# Task to carry out:
From the material below, copy each line that holds the word "NewCacheOnlyStoreProxy".
————
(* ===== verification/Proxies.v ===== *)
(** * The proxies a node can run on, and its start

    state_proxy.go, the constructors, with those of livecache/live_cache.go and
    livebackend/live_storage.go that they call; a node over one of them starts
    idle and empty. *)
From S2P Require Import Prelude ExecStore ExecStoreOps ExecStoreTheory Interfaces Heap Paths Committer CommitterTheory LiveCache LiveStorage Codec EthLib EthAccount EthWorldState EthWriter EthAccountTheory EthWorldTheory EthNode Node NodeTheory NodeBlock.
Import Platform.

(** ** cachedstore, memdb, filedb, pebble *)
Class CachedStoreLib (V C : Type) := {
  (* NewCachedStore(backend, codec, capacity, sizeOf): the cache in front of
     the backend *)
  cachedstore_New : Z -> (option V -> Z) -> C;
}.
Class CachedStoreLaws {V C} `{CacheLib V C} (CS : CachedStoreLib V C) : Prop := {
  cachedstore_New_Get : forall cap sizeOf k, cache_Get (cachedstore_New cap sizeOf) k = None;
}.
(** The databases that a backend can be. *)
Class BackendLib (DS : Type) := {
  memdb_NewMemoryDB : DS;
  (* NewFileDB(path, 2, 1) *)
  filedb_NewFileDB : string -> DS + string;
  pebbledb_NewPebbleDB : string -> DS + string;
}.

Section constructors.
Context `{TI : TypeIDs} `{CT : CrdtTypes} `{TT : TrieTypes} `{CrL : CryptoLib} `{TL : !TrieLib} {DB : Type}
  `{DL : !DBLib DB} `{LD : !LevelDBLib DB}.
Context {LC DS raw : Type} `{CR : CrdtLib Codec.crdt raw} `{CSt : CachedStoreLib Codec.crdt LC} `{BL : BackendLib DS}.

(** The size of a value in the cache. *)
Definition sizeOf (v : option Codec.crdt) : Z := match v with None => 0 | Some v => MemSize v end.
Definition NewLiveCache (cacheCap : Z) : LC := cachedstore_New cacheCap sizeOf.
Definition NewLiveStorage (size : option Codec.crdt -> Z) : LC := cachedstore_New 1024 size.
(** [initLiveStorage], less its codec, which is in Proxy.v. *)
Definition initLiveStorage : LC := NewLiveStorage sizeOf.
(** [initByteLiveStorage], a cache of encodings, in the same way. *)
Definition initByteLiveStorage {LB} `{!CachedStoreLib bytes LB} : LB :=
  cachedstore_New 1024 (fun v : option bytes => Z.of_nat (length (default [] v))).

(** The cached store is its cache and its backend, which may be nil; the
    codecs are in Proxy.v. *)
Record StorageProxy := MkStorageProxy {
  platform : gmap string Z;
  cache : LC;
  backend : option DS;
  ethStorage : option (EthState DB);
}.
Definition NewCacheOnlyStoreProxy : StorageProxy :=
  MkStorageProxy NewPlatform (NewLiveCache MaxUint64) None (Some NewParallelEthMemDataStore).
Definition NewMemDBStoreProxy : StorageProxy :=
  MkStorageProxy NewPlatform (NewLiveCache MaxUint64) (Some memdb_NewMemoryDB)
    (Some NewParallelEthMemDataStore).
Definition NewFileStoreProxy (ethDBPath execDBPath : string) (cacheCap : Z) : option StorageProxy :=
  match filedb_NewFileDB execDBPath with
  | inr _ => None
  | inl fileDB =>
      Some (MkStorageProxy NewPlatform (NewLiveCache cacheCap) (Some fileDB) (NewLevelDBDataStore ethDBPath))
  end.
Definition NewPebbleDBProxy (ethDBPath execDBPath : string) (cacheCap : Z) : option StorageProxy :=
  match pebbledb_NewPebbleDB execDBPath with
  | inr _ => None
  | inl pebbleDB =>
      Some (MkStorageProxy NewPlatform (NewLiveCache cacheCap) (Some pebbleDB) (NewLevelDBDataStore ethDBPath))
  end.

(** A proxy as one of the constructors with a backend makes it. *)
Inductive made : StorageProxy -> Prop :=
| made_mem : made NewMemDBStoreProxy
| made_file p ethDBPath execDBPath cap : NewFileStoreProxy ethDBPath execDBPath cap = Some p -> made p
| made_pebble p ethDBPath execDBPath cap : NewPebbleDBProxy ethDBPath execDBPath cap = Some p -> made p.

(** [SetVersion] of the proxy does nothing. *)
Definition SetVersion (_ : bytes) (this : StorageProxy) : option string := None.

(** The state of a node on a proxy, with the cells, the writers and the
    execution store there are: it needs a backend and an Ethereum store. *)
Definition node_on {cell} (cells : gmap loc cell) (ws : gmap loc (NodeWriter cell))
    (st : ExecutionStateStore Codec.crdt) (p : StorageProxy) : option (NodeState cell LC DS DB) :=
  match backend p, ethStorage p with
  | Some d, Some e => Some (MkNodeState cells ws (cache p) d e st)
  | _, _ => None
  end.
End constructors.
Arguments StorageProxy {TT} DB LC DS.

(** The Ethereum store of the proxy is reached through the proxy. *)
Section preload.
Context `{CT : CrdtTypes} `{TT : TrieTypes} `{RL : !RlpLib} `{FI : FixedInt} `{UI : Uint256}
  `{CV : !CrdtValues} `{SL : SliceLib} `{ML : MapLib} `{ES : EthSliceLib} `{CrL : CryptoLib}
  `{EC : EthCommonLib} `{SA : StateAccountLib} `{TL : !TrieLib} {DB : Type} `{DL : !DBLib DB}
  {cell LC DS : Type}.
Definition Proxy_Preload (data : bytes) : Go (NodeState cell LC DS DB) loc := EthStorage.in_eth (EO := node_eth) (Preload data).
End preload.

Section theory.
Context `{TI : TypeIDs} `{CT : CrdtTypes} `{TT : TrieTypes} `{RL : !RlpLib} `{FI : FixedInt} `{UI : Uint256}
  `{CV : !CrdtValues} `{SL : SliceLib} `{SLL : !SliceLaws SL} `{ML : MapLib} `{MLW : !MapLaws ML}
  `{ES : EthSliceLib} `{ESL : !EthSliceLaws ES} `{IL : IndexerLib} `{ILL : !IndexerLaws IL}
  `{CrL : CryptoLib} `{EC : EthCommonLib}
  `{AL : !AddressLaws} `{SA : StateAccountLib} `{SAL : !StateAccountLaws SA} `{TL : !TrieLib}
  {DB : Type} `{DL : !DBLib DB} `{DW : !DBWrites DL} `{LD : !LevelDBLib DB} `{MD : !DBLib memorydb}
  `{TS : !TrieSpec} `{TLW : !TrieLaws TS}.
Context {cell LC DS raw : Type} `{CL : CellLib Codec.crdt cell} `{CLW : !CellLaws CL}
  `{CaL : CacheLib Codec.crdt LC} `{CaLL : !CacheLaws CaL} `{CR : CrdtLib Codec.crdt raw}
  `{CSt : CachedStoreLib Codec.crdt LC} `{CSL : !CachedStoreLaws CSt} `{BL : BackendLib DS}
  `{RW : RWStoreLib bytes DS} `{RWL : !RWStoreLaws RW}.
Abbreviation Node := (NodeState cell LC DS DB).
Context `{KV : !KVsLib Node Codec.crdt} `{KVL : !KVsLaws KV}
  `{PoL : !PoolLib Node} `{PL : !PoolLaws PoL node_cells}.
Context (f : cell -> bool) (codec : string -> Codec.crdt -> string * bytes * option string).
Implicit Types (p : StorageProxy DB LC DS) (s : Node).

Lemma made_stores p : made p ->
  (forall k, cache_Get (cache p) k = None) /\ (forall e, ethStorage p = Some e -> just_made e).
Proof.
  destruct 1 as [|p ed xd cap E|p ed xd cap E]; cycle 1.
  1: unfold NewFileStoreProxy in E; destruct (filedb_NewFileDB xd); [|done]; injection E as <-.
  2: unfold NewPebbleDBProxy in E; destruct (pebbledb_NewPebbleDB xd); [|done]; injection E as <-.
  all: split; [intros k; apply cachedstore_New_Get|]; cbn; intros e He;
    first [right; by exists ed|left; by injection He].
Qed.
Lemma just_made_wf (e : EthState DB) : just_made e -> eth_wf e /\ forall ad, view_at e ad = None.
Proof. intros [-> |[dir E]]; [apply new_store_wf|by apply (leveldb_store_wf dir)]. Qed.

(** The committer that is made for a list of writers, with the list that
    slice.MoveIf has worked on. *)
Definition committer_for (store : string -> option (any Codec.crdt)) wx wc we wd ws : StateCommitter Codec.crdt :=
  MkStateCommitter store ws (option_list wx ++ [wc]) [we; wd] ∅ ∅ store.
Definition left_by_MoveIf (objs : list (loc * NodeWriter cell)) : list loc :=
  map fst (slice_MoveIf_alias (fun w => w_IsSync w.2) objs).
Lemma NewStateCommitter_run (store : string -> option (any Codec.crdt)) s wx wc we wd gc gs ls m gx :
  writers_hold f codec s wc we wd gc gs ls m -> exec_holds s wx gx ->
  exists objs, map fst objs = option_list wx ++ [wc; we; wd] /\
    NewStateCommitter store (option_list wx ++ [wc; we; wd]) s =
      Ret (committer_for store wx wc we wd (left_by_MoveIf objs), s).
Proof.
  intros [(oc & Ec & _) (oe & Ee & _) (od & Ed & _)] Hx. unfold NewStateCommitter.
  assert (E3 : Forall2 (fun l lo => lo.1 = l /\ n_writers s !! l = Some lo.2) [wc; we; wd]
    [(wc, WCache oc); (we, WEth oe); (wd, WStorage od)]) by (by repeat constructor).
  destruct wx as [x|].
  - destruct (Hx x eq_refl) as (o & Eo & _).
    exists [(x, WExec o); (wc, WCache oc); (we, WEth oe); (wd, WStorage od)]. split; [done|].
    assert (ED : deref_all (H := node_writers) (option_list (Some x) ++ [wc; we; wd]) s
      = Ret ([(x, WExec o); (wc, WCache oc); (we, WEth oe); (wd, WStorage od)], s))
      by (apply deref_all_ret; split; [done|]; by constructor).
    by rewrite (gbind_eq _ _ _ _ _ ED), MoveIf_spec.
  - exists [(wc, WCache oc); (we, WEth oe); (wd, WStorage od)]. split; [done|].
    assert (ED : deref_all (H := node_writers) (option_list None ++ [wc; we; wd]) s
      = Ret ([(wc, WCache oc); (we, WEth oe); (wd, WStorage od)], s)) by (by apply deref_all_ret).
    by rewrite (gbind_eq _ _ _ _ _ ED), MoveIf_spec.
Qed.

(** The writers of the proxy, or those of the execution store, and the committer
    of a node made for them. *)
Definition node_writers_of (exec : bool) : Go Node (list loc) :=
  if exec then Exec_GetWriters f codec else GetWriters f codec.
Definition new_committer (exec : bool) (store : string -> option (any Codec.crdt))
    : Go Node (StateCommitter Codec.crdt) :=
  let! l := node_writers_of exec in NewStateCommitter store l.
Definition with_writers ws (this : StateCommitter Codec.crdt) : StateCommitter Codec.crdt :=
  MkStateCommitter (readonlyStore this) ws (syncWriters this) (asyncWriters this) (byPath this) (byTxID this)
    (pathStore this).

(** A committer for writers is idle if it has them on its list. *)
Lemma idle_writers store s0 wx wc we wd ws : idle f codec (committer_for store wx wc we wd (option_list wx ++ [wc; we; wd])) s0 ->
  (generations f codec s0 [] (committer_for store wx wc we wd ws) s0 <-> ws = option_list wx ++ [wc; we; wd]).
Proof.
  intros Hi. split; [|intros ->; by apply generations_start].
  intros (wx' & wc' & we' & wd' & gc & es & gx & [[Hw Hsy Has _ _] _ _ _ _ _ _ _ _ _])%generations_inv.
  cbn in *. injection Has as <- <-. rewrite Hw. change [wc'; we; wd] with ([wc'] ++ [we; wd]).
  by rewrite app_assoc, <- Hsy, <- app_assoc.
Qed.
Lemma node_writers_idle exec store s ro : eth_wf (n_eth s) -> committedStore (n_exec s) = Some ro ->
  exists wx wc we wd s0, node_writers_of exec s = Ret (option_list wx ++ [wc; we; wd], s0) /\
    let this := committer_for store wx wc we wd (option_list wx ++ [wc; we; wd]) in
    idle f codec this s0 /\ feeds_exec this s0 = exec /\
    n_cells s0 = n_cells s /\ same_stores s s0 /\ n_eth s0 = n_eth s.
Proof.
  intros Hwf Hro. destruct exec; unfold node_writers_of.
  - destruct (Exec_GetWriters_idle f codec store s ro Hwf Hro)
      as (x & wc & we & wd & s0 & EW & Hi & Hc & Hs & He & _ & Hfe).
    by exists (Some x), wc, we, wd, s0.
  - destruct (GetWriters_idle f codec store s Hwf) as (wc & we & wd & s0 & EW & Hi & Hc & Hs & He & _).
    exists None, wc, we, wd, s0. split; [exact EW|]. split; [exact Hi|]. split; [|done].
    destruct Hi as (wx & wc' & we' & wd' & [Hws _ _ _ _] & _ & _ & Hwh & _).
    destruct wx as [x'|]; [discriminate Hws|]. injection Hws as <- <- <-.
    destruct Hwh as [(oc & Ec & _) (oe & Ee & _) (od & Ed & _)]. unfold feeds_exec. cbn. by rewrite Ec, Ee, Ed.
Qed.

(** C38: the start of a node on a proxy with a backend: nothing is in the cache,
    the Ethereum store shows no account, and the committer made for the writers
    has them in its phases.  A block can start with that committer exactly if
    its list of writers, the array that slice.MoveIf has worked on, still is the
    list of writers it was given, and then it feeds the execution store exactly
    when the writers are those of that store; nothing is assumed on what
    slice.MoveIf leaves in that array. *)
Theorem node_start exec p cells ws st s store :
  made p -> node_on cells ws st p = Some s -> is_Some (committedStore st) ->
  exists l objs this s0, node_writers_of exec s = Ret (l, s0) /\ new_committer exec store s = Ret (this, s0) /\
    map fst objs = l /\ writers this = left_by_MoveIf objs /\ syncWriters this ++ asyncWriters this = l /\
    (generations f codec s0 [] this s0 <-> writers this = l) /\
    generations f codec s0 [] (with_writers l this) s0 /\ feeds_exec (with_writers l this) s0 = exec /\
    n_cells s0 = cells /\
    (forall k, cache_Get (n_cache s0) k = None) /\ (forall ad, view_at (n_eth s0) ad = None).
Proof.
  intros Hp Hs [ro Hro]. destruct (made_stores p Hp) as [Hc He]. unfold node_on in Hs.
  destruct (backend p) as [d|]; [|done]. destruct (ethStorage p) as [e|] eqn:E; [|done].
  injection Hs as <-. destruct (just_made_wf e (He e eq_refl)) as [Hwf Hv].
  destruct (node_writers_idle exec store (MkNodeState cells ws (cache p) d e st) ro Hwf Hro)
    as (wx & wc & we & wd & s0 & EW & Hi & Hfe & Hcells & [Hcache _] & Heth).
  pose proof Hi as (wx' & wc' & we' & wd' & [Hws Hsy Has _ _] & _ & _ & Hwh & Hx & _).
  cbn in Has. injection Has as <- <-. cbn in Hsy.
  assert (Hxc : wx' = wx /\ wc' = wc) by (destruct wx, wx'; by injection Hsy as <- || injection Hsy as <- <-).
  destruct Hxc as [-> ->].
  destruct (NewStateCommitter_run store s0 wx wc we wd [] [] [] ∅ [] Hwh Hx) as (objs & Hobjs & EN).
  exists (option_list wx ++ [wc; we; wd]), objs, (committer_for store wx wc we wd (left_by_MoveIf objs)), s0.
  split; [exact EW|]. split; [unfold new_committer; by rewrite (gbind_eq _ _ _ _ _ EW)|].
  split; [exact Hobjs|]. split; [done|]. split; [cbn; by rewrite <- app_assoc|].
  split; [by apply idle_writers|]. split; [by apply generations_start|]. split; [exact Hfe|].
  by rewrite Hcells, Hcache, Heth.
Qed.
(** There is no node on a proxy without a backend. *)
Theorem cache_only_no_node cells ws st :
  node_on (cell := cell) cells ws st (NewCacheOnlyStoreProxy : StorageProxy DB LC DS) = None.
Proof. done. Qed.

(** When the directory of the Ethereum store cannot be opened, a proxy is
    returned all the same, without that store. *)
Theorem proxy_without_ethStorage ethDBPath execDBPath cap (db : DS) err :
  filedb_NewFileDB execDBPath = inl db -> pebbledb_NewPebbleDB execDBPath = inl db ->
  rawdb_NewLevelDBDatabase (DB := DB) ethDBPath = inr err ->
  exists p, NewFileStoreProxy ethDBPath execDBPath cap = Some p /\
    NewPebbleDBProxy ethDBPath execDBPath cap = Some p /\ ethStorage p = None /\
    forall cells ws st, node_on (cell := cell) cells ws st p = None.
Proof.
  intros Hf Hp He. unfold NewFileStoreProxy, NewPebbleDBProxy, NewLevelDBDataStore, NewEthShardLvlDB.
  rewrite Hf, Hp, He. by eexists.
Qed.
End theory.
————
# Answer box:
Definition NewCacheOnlyStoreProxy : StorageProxy :=
  node_on (cell := cell) cells ws st (NewCacheOnlyStoreProxy : StorageProxy DB LC DS) = None.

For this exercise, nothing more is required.